Migrants' dreams of a better life gone awry

A Honduran human rights association is helping families find missing migrants.

Marítza Ortiz will never forget the image of her sister climbing on the bus that day. She set out, like millions before her, for the United States in hopes of trading the poverty of her Honduras home for the American Dream.

On a sweltering day last week, Ms. Ortiz was showing a 12-year-old photograph of her sister on the dusty streets of Tecun Uman, a Guatemalan border town hundreds of miles from home.

Speaking to everyone from market vendors to prostitutes, she hoped someone might recognize her sister, though she was only 17 in the photo, and offer clues to her whereabouts.

"If we knew she had died, we'd know we'd never see her again, and we'd have to accept it. But not knowing whether she is alive or dead and living with that uncertainty is what's so hard," says Ortiz, her eyes flooding with tears.

Each year, thousands of Central Americans attempt the same clandestine journey, and hundreds perish en route. Oftentimes, their unidentified bodies turn up along the way, and countless others simply lose contact with their anguishing families.

Because their journeys are unsanctioned, there are no records that would help government authorities track them down. But now, Ortiz and a group of Honduran families are taking the detective work into their own hands.

The Association of Relatives of Missing Migrants was formed in Progreso, Honduras, in 1999. The first of its kind in the region, the association now has 250 members representing 284 missing migrants, almost all from Progreso, a town of roughly 140,000 people.

The group's principal goal is to raise awareness about the plight of migrants, which they do through their weekly radio broadcast, "Without Borders." They hold press conferences, carry photos to marches and demonstrations, and lobby their government.

Last week, a group of association members set out on the trail north in search of their relatives - a considerable investment for most of them, who live on $1 a day. They hoped to learn more about the routes their family members may have taken and find traces of them, or others on their roster, along the way. Their trip took them through Tecun Uman, Guatemala, to Ciudad Hidalgo, and Tapachula, Mexico.

According to the Rev. Mauro Verzeletti, director of the Guatemala City Migrant House, a network of migrant safe houses in Central America and Mexico, some 600 migrants perished en route to the US last year.

Many were never identified. In the past month, more than 30 migrants were killed in boat accidents while trying to cross the Guatemala-Mexico border.

"Migrants used to take well-known routes that were not so dangerous. But US pressure to enact stricter migration controls has forced coyotes to take migrants on more and more dangerous routes to get to the US," says Mr. Verzeletti. Just this week, US Attorney General John Ashcroft called on governments in Latin America to tighten their borders even more in the wake of Sept. 11.

But not all migrants who disappear are dead. Many young women, who fail to make it to the US and find themselves without money on the Guatemala-Mexico border, wind up working in the area's many brothels, forbidden or too embarrassed to call home.

Migrants who have accidents and are hospitalized, and those who are arrested and jailed, often can't make contact with their families.

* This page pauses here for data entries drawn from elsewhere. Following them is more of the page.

Lemma wrap_add_r w x y : 0 ≤ w → wrap w (x + wrap w y) = wrap w (x + y).
Proof. intros. by rewrite !wrap_mod, Zplus_mod_idemp_r. Qed.

Lemma wrap_lxor w x y : 0 ≤ w → wrap w (Z.lxor x y) = Z.lxor (wrap w x) (wrap w y).
Proof. intros. bits i. rewrite !wrap_spec, Z.lxor_spec by done. btauto. Qed.

(** * Lists *)

Lemma length_zeros n : length (zeros n) = n.
Proof. apply length_replicate. Qed.

Lemma bytes_zeros n : bytes (zeros n).
Proof. by apply Forall_replicate. Qed.

Lemma bytes_app l k : bytes (l ++ k) ↔ bytes l ∧ bytes k.
Proof. apply Forall_app. Qed.

Lemma bytes_take n l : bytes l → bytes (take n l).
Proof. apply Forall_take. Qed.

Lemma bytes_drop n l : bytes l → bytes (drop n l).
Proof. apply Forall_drop. Qed.

Lemma length_bwrite dst off src :
  (off + length src ≤ length dst)%nat → length (bwrite dst off src) = length dst.
Proof.
  intros. unfold bwrite.
  rewrite !length_app, length_take, length_drop. lia.
Qed.

Lemma bytes_bwrite dst off src : bytes dst → bytes src → bytes (bwrite dst off src).
Proof. intros. unfold bwrite. repeat apply Forall_app_2; auto using bytes_take, bytes_drop. Qed.

Lemma bwrite_all dst src : length src = length dst → bwrite dst 0 src = src.
Proof.
  intros. unfold bwrite. rewrite take_0, drop_ge by (simpl; lia).
  by rewrite app_nil_r.
Qed.

Lemma bwrite_bwrite_app dst o a b :
  (o + length a ≤ length dst)%nat →
  bwrite (bwrite dst o a) (o + length a) b = bwrite dst o (a ++ b).
Proof.
  intros Ho. unfold bwrite.
  assert (Ht : length (take o dst) = o) by (rewrite length_take; lia).
  assert (E : length (take o dst ++ a) = (o + length a)%nat) by (rewrite length_app; lia).
  rewrite !(app_assoc (take o dst) a). rewrite take_app_length' by done.
  rewrite <- drop_drop, drop_app_length' by done.
  rewrite drop_drop, length_app, <- !app_assoc. do 4 f_equal. lia.
Qed.

Lemma drop_bwrite dst o a k :
  (o + length a ≤ k)%nat → (o + length a ≤ length dst)%nat →
  drop k (bwrite dst o a) = drop k dst.
Proof.
  intros Hk Ho. unfold bwrite.
  assert (Ht : length (take o dst) = o) by (rewrite length_take; lia).
  rewrite app_assoc, drop_app_ge by (rewrite length_app; lia).
  rewrite drop_drop, length_app, Ht. f_equal. lia.
Qed.

Lemma bwrite_bwrite_same dst o a b :
  length a = length b → (o + length a ≤ length dst)%nat →
  bwrite (bwrite dst o a) o b = bwrite dst o b.
Proof.
  intros Hl Ho. unfold bwrite at 1 3.
  rewrite drop_bwrite by lia. unfold bwrite.
  rewrite take_app_length' by (rewrite length_take; lia). done.
Qed.

Lemma bwrite_slice dst o n :
  (o + n ≤ length dst)%nat → bwrite dst o (take n (drop o dst)) = dst.
Proof.
  intros Ho. unfold bwrite. rewrite length_take, length_drop, Nat.min_l by lia.
  rewrite <- drop_drop, take_drop. apply take_drop.
Qed.

Lemma drop_bwrite_at dst o a :
  (o ≤ length dst)%nat → drop o (bwrite dst o a) = a ++ drop (o + length a) dst.
Proof. intros Ho. unfold bwrite. apply drop_app_length'. rewrite length_take. lia. Qed.

Lemma slice_bwrite dst o a :
  (o ≤ length dst)%nat → take (length a) (drop o (bwrite dst o a)) = a.
Proof.
  intros Ho. unfold bwrite.
  rewrite drop_app_length' by (rewrite length_take; lia). apply take_app_length.
Qed.

Lemma length_xor_list a b : length a = length b → length (xor_list a b) = length a.
Proof. intros. unfold xor_list. rewrite length_zip_with. lia. Qed.
(* ===== verification/BaReorderProofs.v ===== *)
(** The reordering code refines the abstract machine of [BaReorderSpec], and
    what follows from it: in-order indication, conservation of packets and of
    pool blocks, and the timeout flush. *)

From stdpp Require Import sorting.
From S2P Require Import Prelude BaReorder BaReorderSpec.

(** * Definitions used by the statements *)

Definition wf_list (l : reordering_list) : Prop :=
  qlen l = Z.of_nat (length (chain l)).

Definition wf_state (s : ba_state) : Prop :=
  wf_list (list_ (entry s)) ∧ wf_list (mpdu_blk_pool s).

(** The sequence numbers handed to the upper layer, in order. *)
Definition ev_seq (ev : event) : option Z :=
  match ev with
  | Announce m => Some (Sequence m)
  | Indicate _ rx => Some (rx_Sequence rx)
  | Free _ => None
  end.
Definition delivered_seqs (t : list event) : list Z := omap ev_seq t.

(** The packet each event disposes of. *)
Definition ev_pkt (ev : event) : Z :=
  match ev with
  | Announce m => pPacket m
  | Indicate _ rx => rx_pPacket rx
  | Free p => p
  end.
Definition chain_pkts (s : ba_state) : list Z :=
  map pPacket (chain (list_ (entry s))).

(** The session [e] holds the abstract buffer [buf] above [L]. *)
Definition refines (Win L : Z) (buf : list Z) (e : BA_REC_ENTRY) : Prop :=
  BAWinSize e = Win ∧ LastIndSeq e = L `mod` 4096 ∧
  map Sequence (chain (list_ e)) = map (λ b, b `mod` 4096) buf ∧
  wf_list (list_ e).

(** The state after the first [n] buffered frames were announced. *)
Definition flushed (n : nat) (s : ba_state) : ba_state :=
  let l := list_ (entry s) in
  mk_state (set_list (entry s) (mk_list (drop n (chain l)) (qlen l - Z.of_nat n)))
    (mk_list (rev (take n (chain l)) ++ chain (mpdu_blk_pool s))
       (qlen (mpdu_blk_pool s) + Z.of_nat n))
    (trace s ++ map Announce (take n (chain l))).

(** A received frame with a 12-bit sequence number that is not an EAPOL
    frame. *)
Definition plain_rx (rx : RX_BLK) : Prop :=
  0 ≤ rx_Sequence rx < 4096 ∧ RX_BLK_TEST_FLAG rx fRX_EAP = false.

(** Frames received one after the other, each with the time it came at. *)
Fixpoint reorder_run (rxs : list (Z * RX_BLK)) (s : ba_state) : ba_state :=
  match rxs with
  | [] => s
  | (now, rx) :: rxs => reorder_run rxs (reorder_cases rx now s)
  end.

(** A session on which frames and timeouts come in any order. *)
Fixpoint session_run (HZ : Z) (rxs : list (Z * RX_BLK)) (s : ba_state) : ba_state :=
  match rxs with
  | [] => s
  | (now, rx) :: rxs => session_run HZ rxs (indicate_ampdu_session HZ now rx s)
  end.

(** All packets the session was given so far: those already handed up or
    freed, and those it still holds. *)
Definition held (s : ba_state) : list Z := map ev_pkt (trace s) ++ chain_pkts s.

(** The blocks in the pool and in the session list. *)
Definition blocks (s : ba_state) : nat :=
  (length (chain (mpdu_blk_pool s)) + length (chain (list_ (entry s))))%nat.

(** * Sequence arithmetic *)

Lemma land_MAXSEQ x : Z.land x MAXSEQ = x `mod` 4096.
Proof. change MAXSEQ with (Z.ones 12). by rewrite Z.land_ones. Qed.

Lemma land_half x : (Z.land x 2048 =? 0) = negb (Z.testbit x 11).
Proof.
  destruct (Z.testbit x 11) eqn:E; simpl.
  - apply Z.eqb_neq. intros H. apply (f_equal (λ y, Z.testbit y 11)) in H.
    rewrite Z.land_spec, E in H. done.
  - apply Z.eqb_eq. apply Z.bits_inj'. intros i Hi. rewrite Z.land_spec, Z.bits_0.
    destruct (decide (i = 11)) as [->|Hne]; [by rewrite E|].
    change 2048 with (2 ^ 11). rewrite Z.pow2_bits_false by lia. apply andb_false_r.
Qed.

Lemma SEQ_SMALLER_mod s1 s2 :
  SEQ_SMALLER s1 s2 MAXSEQ = (2048 <=? (s1 - s2) `mod` 4096).
Proof.
  unfold SEQ_SMALLER. change (Z.shiftr (MAXSEQ + 1) 1) with 2048.
  rewrite land_half, negb_involutive.
  rewrite <- (Z.mod_pow2_bits_low _ 12) by lia. change (2 ^ 12) with 4096.
  set (y := (s1 - s2) `mod` 4096).
  assert (0 ≤ y < 4096) by (apply Z.mod_pos_bound; lia).
  rewrite Z.testbit_eqb by lia. change (2 ^ 11) with 2048. zdm.
Qed.

Lemma smaller_unwrap a b :
  -2048 ≤ a - b < 2048 → SEQ_SMALLER (a `mod` 4096) (b `mod` 4096) MAXSEQ = (a <? b).
Proof.
  intros. rewrite SEQ_SMALLER_mod. rewrite <- Zminus_mod.
  zdm.
Qed.

Lemma eq_unwrap a b :
  -4096 < a - b < 4096 → (a `mod` 4096 =? b `mod` 4096) = (a =? b).
Proof. intros. zdm. Qed.

Lemma stepone_unwrap a b :
  -4096 < a - b - 1 < 4096 →
  SEQ_STEPONE (a `mod` 4096) (b `mod` 4096) MAXSEQ = (a =? b + 1).
Proof.
  intros. unfold SEQ_STEPONE. rewrite land_MAXSEQ, Zplus_mod_idemp_l. zdm.
Qed.

Lemma unwrap_range L q : L - 2048 ≤ unwrap L q ≤ L + 2047.
Proof. unfold unwrap. zdm. Qed.

Lemma unwrap_mod L q : 0 ≤ q < 4096 → unwrap L q `mod` 4096 = q.
Proof. intros. unfold unwrap. zdm. Qed.

(** * Closed forms of the flush loops *)

Lemma flushed_0 s : flushed 0 s = s.
Proof.
  destruct s as [[????????? [c0 q0]] [c q] t]; unfold flushed, set_list; simpl.
  by rewrite !Z.add_0_r, Z.sub_0_r, drop_0, app_nil_r.
Qed.

Lemma flushed_S n m c s :
  chain (list_ (entry s)) = m :: c → flushed n (flushed 1 s) = flushed (S n) s.
Proof.
  destruct s as [[????????? [c0 q0]] [pc q] t]; unfold flushed, set_list; simpl. intros ->. simpl.
  rewrite <- !app_assoc, drop_0. simpl. repeat (f_equal; try lia).
Qed.

Lemma wf_flushed n s :
  (n ≤ length (chain (list_ (entry s))))%nat → wf_state s → wf_state (flushed n s).
Proof.
  unfold wf_state, wf_list. intros Hn [H1 H2]. simpl.
  rewrite !length_app, length_rev, length_take, length_drop. split; lia.
Qed.

Lemma pop_announce_flushed m c s :
  wf_list (list_ (entry s)) → chain (list_ (entry s)) = m :: c →
  pop_announce s = Some (Sequence m, flushed 1 s).
Proof.
  intros Hwf Hc. unfold pop_announce, ba_reordering_mpdu_dequeue, ba_dequeue, flushed.
  unfold wf_list in Hwf. rewrite Hc in *. simpl in *.
  destruct (qlen _ =? 0) eqn:E; [lia|]. do 2 f_equal.
Qed.

Lemma chain_flushed n s :
  chain (list_ (entry (flushed n s))) = drop n (chain (list_ (entry s))).
Proof. done. Qed.

Lemma wf_flushed_1 m c s :
  wf_list (list_ (entry s)) → chain (list_ (entry s)) = m :: c →
  wf_list (list_ (entry (flushed 1 s))).
Proof.
  unfold wf_list. intros Hwf Hc. simpl. rewrite length_drop. rewrite Hc in *.
  simpl in *. lia.
Qed.

Lemma in_order_loop_drain Win fuel buf : ∀ L last s dd L' buf',
  (length buf ≤ fuel)%nat → Win ≤ 2047 →
  wf_list (list_ (entry s)) →
  map Sequence (chain (list_ (entry s))) = map (λ b, b `mod` 4096) buf →
  StronglySorted Z.lt buf → Forall (λ b, L + 1 ≤ b ≤ L + Win) buf →
  spec_drain L buf = (dd, (L', buf')) →
  in_order_loop fuel (L `mod` 4096) last s =
    (if decide (dd = []) then last else L' `mod` 4096, flushed (length dd) s).
Proof.
  revert buf. induction fuel as [|fuel IH]; intros buf L lst s dd L' buf' Hfuel HW Hwf Hc Hs Hf Hd.
  { destruct buf; [|simpl in *; lia]. simpl in *. simplify_eq. by rewrite flushed_0. }
  destruct buf as [|b r].
  { simpl in *. simplify_eq. unfold ba_reordering_mpdu_probe.
    destruct (chain _); [|done]. simpl. by rewrite flushed_0. }
  destruct (chain (list_ (entry s))) as [|m c] eqn:Ec; [done|].
  simpl in Hc. injection Hc as Hm Hc'. simpl.
  unfold ba_reordering_mpdu_probe. rewrite Ec. simpl. rewrite Hm.
  inversion Hs as [|?? Hr Hb]; inversion Hf as [|?? Hbf Hrf]; subst.
  rewrite stepone_unwrap by lia. simpl in Hd.
  destruct (b =? L + 1) eqn:E; simpl.
  - destruct (spec_drain b r) as [d2 [L2 r2]] eqn:E2. simplify_eq.
    rewrite (pop_announce_flushed m c) by done. rewrite Hm.
    erewrite IH; [..|exact E2].
    + simpl. rewrite flushed_S with (m := m) (c := c) by done.
      f_equal. repeat case_decide; try done. subst. simpl in E2.
      destruct r; simpl in E2; [by simplify_eq|]. repeat case_match; simplify_eq. done.
    + simpl in Hfuel. lia.
    + done.
    + by eapply wf_flushed_1.
    + by rewrite chain_flushed, Ec.
    + done.
    + apply Forall_forall. intros x Hx.
      rewrite Forall_forall in Hb, Hrf. specialize (Hb x Hx). specialize (Hrf x Hx).
      simpl in *. lia.
  - simplify_eq. by rewrite flushed_0.
Qed.

Lemma le_seq_loop_split Win fuel buf : ∀ L L1 s old keep,
  (length buf ≤ fuel)%nat → 0 ≤ Win ≤ 1024 → L ≤ L1 < L + 2048 →
  wf_list (list_ (entry s)) →
  map Sequence (chain (list_ (entry s))) = map (λ b, b `mod` 4096) buf →
  Forall (λ b, L + 1 ≤ b ≤ L + Win) buf →
  spec_split L1 buf = (old, keep) →
  le_seq_loop fuel (L1 `mod` 4096) s = flushed (length old) s.
Proof.
  revert buf. induction fuel as [|fuel IH]; intros buf L L1 s old keep Hfuel HW HL Hwf Hc Hf Hd.
  { destruct buf; [|simpl in *; lia]. simpl in *. simplify_eq. by rewrite flushed_0. }
  destruct buf as [|b r].
  { simpl in *. simplify_eq. unfold ba_reordering_mpdu_probe.
    destruct (chain _); [|done]. simpl. by rewrite flushed_0. }
  destruct (chain (list_ (entry s))) as [|m c] eqn:Ec; [done|].
  simpl in Hc. injection Hc as Hm Hc'. simpl.
  unfold ba_reordering_mpdu_probe. rewrite Ec. simpl. rewrite Hm.
  inversion Hf as [|?? Hbf Hrf]; subst.
  rewrite eq_unwrap, smaller_unwrap by lia. simpl in Hd.
  replace ((b =? L1) || (b <? L1)) with (b <=? L1) by lia.
  destruct (b <=? L1) eqn:E; simpl.
  - destruct (spec_split L1 r) as [o k] eqn:E2. simplify_eq.
    rewrite (pop_announce_flushed m c) by done.
    erewrite IH; [..|exact E2]; [|simpl in Hfuel; lia|exact HW|exact HL| | |done].
    + simpl. by rewrite flushed_S with (m := m) (c := c).
    + by eapply wf_flushed_1.
    + by rewrite chain_flushed, Ec.
  - simplify_eq. by rewrite flushed_0.
Qed.

(** * Insertion *)

Lemma insert_scan_spec s m c buf :
  Sequence m = s `mod` 4096 →
  map Sequence c = map (λ b, b `mod` 4096) buf →
  Forall (λ b, -2048 < b - s < 2048) buf →
  match insert_scan c m with
  | None => spec_insert s buf = buf
  | Some c' => map Sequence c' = map (λ b, b `mod` 4096) (spec_insert s buf)
  end.
Proof.
  intros Hm. revert buf. induction c as [|x c IH]; intros [|b r] Hc Hf; try done; simpl.
  { by rewrite Hm. }
  injection Hc as Hx Hc. inversion Hf as [|?? Hb Hr]; subst. simpl in Hb.
  rewrite Hx, Hm, smaller_unwrap by lia.
  destruct (b <? s) eqn:E1; [|rewrite eq_unwrap by lia; destruct (b =? s) eqn:E2].
  - specialize (IH r Hc Hr). destruct (insert_scan c m); simpl; [by f_equal|congruence].
  - done.
  - simpl. by rewrite Hm, Hx, Hc.
Qed.

Lemma insert_scan_perm c m c' : insert_scan c m = Some c' → Permutation (m :: c) c'.
Proof.
  revert c'. induction c as [|x c IH]; intros c'; simpl; [by intros [= <-]|].
  repeat case_match; try done; [|by intros [= <-]].
  destruct (insert_scan c m) as [c2|] eqn:E; [|done]. intros [= <-].
  rewrite <- (IH c2 eq_refl). apply Permutation_swap.
Qed.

Many migrants who fail to make it to the US - especially those who have drained their families' savings or incurred debts to pay coyotes' fees - are often too ashamed to contact their families.

Through their work, the Progreso organization has located 40 of the missing migrants formerly on their roster.

Following the example of this group, two similar organizations have formed in other parts of Honduras. Activists hope to form a national network of such groups, and they are pressing the Honduran government to set up an investigating committee.

The Honduran foreign ministry has set up a phone line to take reports on the missing, and an Internet website where their photos are displayed.

"Our principal problem is a lack of resources, but we are doing everything we can to help," said Luz de Mejia, from the ministry's consular affairs office.

The not-so-savory itinerary of the recent excursion to the border was emotionally trying for the small number of association members who could raise the money to attend.

They visited a jail, a morgue, hospitals and clinics, and dozens of brothels. Many people recognized some of the missing from the photos, but following up on the leads proved challenging.

Many of the recognized migrants had since left places where they were recently spotted and, in some cases, owners of bars where some women were reported to work denied recognizing the women.

On the first trip the association made to the border last year, they located six missing migrants, all alive. This year they went home without finding any.

But they leave behind a number of strong leads and commitments from humanitarian organizations and authorities to cooperate in the search.

They feel confident that, as last year, that some of the missing will turn up within the months after the trip. And even if they don't, they say they are sure some good will come from their efforts.

"Maybe seeing us out here looking for our relatives will help migrants we've met along the way understand their families' needs. And perhaps they will decide to communicate with their family," says Rosa Ramirez, who went on the trip in the hope of finding her nephew who has been missing for a year. "That would be a big success, it doesn't have to be one of our relatives, but any migrant out there."